- _DATA SECTION_
━━━━━━━━━━━━━━━━━━━━━━━━━━━━━━

(** * z2m-homekit: the state-synchronisation core, embedded in Rocq

    A shallow embedding of the Go packages [devices], [events] and of the
    bus-ingestion hook and accessory adapter of the root package, followed by
    the properties of the value codec, the registry loader, the event fabric's
    deduplication, the selective merge and the accessory state application.

    Conventions of the embedding:
    - Go's [int] is [Z]; no function below performs arithmetic on an [int]
      that could leave the 64-bit range, so no wrap-around appears.
    - Go's [float64] is the kernel's binary64 ([PrimFloat.float]), so that the
      codec's [int(float64(v) * 100.0 / 254.0)] is computed as the hardware
      computes it.
    - A Go pointer to a scalar ([*bool], [*int], [*float64]) is an [option]:
      the pointees are written once, when the pointer is created, and never
      through the pointer afterwards, so sharing is not observable.
    - A Go [map[string]T] is a [gmap string T].
    - Calls into collaborators (logger, tailscale eventbus publisher, MQTT
      server, HAP characteristics) are recorded, in order, as a list of
      [Effect]s returned next to the updated state.
    - [time.Now()] readings are arguments of the function that takes them. *)

From Stdlib Require Import ZArith Floats Lia.
From stdpp Require Import base option list gmap strings pretty.

Set Warnings "-register-all".
#[local] Open Scope Z_scope.

(** ** Go runtime values *)

Abbreviation int := Z (only parsing).
Abbreviation float64 := float (only parsing).

Definition int_min : Z := - 2 ^ 63.
Definition int_max : Z := 2 ^ 63 - 1.

(** [float64(z)]: the integer, rounded to the nearest binary64. *)
Definition float64_of_int (z : Z) : float64 :=
  SF2Prim (binary_normalize prec emax z 0 false).

(** [int(f)]: truncation towards zero.  Where the truncated value does not fit
    an [int] (or [f] is an infinity or a NaN) the Go specification leaves the
    result to the implementation; amd64 yields the smallest [int]. *)
Definition int_of_float64 (f : float64) : Z :=
  match Prim2SF f with
  | S754_zero _ => 0
  | S754_finite s m e =>
      let mag := match e with
                 | Zneg p => Z.shiftr (Zpos m) (Zpos p)
                 | _ => Z.shiftl (Zpos m) e
                 end in
      let v := if s then - mag else mag in
      if (int_min <=? v) && (v <=? int_max) then v else int_min
  | _ => int_min
  end.

(** [time.Time] as an instant: nanoseconds counted from the zero [Time]. *)
Abbreviation Time := Z (only parsing).
Abbreviation Duration := Z (only parsing).

Definition Second : Duration := 1000000000.
Definition time_zero : Time := 0.
Definition IsZero (t : Time) : bool := t =? 0.
Definition time_Equal (t u : Time) : bool := t =? u.

(** [t.Sub(u)], which saturates at the bounds of [Duration]. *)
Definition time_Sub (t u : Time) : Duration :=
  Z.max int_min (Z.min int_max (t - u)).

(** [time.Since(t)] read at the instant [now]. *)
Definition Since (now t : Time) : Duration := time_Sub now t.

(** The double-quote character, and a string in double quotes. *)
Definition dquote : string := String (Ascii.ascii_of_N 34) EmptyString.
Definition quoted (s : string) : string := dquote +:+ s +:+ dquote.

(** What the embedding takes from Go's standard library without modelling it:
    the text of a duration rounded to the second
    ([d.Round(time.Second).String()]) and the text [encoding/json] writes for
    a finite [float64]. *)
Class GoLib := {
  roundedString : Duration -> string;
  formatFloat64 : float64 -> string
}.

(** ** Package devices: configuration types *)

(** [type DeviceType string] *)
Abbreviation DeviceType := string (only parsing).

Definition DeviceTypeClimateSensor : DeviceType := "climate_sensor".
Definition DeviceTypeOccupancySensor : DeviceType := "occupancy_sensor".
Definition DeviceTypeContactSensor : DeviceType := "contact_sensor".
Definition DeviceTypeLeakSensor : DeviceType := "leak_sensor".
Definition DeviceTypeSmokeSensor : DeviceType := "smoke_sensor".
Definition DeviceTypeLightbulb : DeviceType := "lightbulb".
Definition DeviceTypeOutlet : DeviceType := "outlet".
Definition DeviceTypeSwitch : DeviceType := "switch".
Definition DeviceTypeFan : DeviceType := "fan".

Module DeviceFeatures.
Record t := mk {
  Temperature : bool;
  Humidity : bool;
  Battery : bool;
  Occupancy : bool;
  Illuminance : bool;
  Pressure : bool;
  Contact : bool;
  WaterLeak : bool;
  Smoke : bool;
  Tamper : bool;
  Brightness : bool;
  Color : bool;
  ColorTemperature : bool;
  Speed : bool;
  Direction : bool;
  Swing : bool
}.
(** * mt-meld: a shallow embedding of [mt_meld.py] and its specification

    The program reads a source text, an optional reference translation and
    any number of hypothesis files line by line, normalises every line
    through [process_line] and prints one block per sentence.

    Text is modelled by [string]; a character is a code point below 256,
    which is how Python's [str] behaves on Latin-1 text.  Dictionaries are
    [gmap string string], file objects are the list of lines that remain to
    be read, and standard output is the text written so far. *)

From Stdlib Require Import Ascii ZArith Lia.
From stdpp Require Import base option list gmap strings pretty.

Open Scope Z_scope.

(** ** Python built-ins on [str] *)

Module Str.

(** [str.isspace] on one character: the code points that [str.split()]
    and [str.rstrip()] treat as white space (TAB..CR, FS..US, SPACE, NEL
    and NBSP). *)
Definition isspace (c : ascii) : bool :=
  let n := N_of_ascii c in
  ((9 <=? n) && (n <=? 13) || (28 <=? n) && (n <=? 32)
   || (n =? 133) || (n =? 160))%N.

(** [str.lower] on one character: A..Z and the Latin-1 capitals
    (U+00C0..U+00DE without the multiplication sign) move up by 32. *)
Definition lower_char (c : ascii) : ascii :=
  let n := N_of_ascii c in
  if ((65 <=? n) && (n <=? 90)
      || (192 <=? n) && (n <=? 222) && negb (n =? 215))%N
  then ascii_of_N (n + 32) else c.

Fixpoint lower (s : string) : string :=
  match s with
  | EmptyString => EmptyString
  | String c s' => String (lower_char c) (lower s')
  end.

(** [s.rstrip()]: drop the trailing run of white space. *)
Fixpoint rstrip (s : string) : string :=
  match s with
  | EmptyString => EmptyString
  | String c s' =>
      match rstrip s' with
      | EmptyString => if isspace c then EmptyString else String c EmptyString
      | r => String c r
      end
  end.

(** The token under construction is emitted when it is not empty. *)
Definition flush (cur : string) : list string :=
  match cur with
  | EmptyString => []
  | _ => [cur]
  end.

(** [s.split()]: scan left to right, [cur] holds the characters of the
    token being read; white space ends it. *)
Fixpoint split_go (cur : string) (s : string) : list string :=
  match s with
  | EmptyString => flush cur
  | String c s' =>
      if isspace c then flush cur ++ split_go EmptyString s'
      else split_go (cur +:+ String c EmptyString) s'
  end.
(** On the main network a failing fetchRootKey does not matter. *)
Lemma root_key_only_local_witness :
  initializeCanister
    (with_fetchRootKey (Rejected (ThrownError "Error" "no root key")) reachable_env)
    initial
  = initializeCanister reachable_env initial.
Proof.
  apply (root_key_only_local reachable_env
           (Rejected (ThrownError "Error" "no root key")) initial).
  vm_compute. discriminate.
Defined.

(** X8: what initializeCanister leaves, by the handshake (root key on the
    local network, then get_detailed_reserve_status). If it resolves, the
    store is connected with a new agent and actor for the identity of the
    auth store (anonymous without one), the reserve status read, no error and
    [retryCount] as it was. If it is rejected, the store is not connected,
    [error] is the classified message, [retryCount] is one more, and agent,
    actor, reserve status and cache statistics stay as they were. In both
    cases [isLoading] is false and the cached quotes, settlements, user
    transactions and sponsorship status are untouched. *)
Theorem initializeCanister_outcome (env : InitEnv) (s : Store) :
  let s' := store (initializeCanister env s) in
  let a := NewHttpAgent (HOST (dfx_network env))
             (match authIdentity env with Some i => i | None => AnonymousIdentity end) in
  (isLoading s' = false /\ quotes s' = quotes s /\ settlements s' = settlements s
   /\ userTransactions s' = userTransactions s
   /\ sponsorshipStatus s' = sponsorshipStatus s)
  /\ match handshake env with
     | Resolved status =>
         isConnected s' = true /\ error s' = None /\ retryCount s' = retryCount s
         /\ agent s' = Some a /\ actor s' = Some (createActor a CANISTER_ID)
         /\ reserveStatus s' = Some status
     | Rejected e =>
         isConnected s' = false /\ error s' = Some (connection_error_message e)
         /\ retryCount s' = retryCount s + 1
         /\ agent s' = agent s /\ actor s' = actor s
         /\ reserveStatus s' = reserveStatus s /\ cacheStats s' = cacheStats s
     end.
Proof.
  pose proof (initializeCanister_store env s) as H. cbv zeta in *.
  destruct (handshake env) as [status|e].
  - destruct H as [stats ->]. cbn. repeat split; reflexivity.
  - rewrite H. cbn. repeat split; reflexivity.
Qed.

(** X9: the cache and test actions drop a reply Err: clearCache,
    invalidateGasCache, getCacheStats and runTests set [error] only when the
    call throws (runTests not even then), and runTests returns the text of
    Err like the text of Ok. *)
Theorem err_replies_dropped (c : GaslessBridgeCanister) (s : Store) (msg : string) :
  (clear_rpc_cache c = Resolved (Err msg) -> error (store (clearCache c s)) = error s)
  /\ (invalidate_gas_cache c = Resolved (Err msg) -> store (invalidateGasCache c s) = s)
  /\ (get_rpc_cache_stats c = Resolved (Err msg) -> store (getCacheStats c s) = s)
  /\ (run_comprehensive_test_suite c = Resolved (Err msg) ->
      error (store (runTests c s)) = error s
      /\ (actor s <> None -> returned (runTests c s) = Some msg)).
Proof.
  repeat split.
  - intros H. unfold clearCache. rewrite H. destruct (actor s); [|reflexivity].
    destruct (getCacheStats_only c s) as [stats ->]. reflexivity.
  - intros H. unfold invalidateGasCache. rewrite H. now destruct (actor s).
  - intros H. unfold getCacheStats. rewrite H. now destruct (actor s).
  - unfold runTests. rewrite H. now destruct (actor s).
  - unfold runTests. rewrite H. intros Ha. destruct (actor s); [reflexivity|congruence].
Qed.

━━━━━━━━━━━━━━━━━━━━━━━━━━━━━━

- _WHAT THE TASK REQUIRES_
Show every line above where "specification" is found.

- _TASK SOLUTION_
    an [int] (or [f] is an infinity or a NaN) the Go specification leaves the
(** * mt-meld: a shallow embedding of [mt_meld.py] and its specification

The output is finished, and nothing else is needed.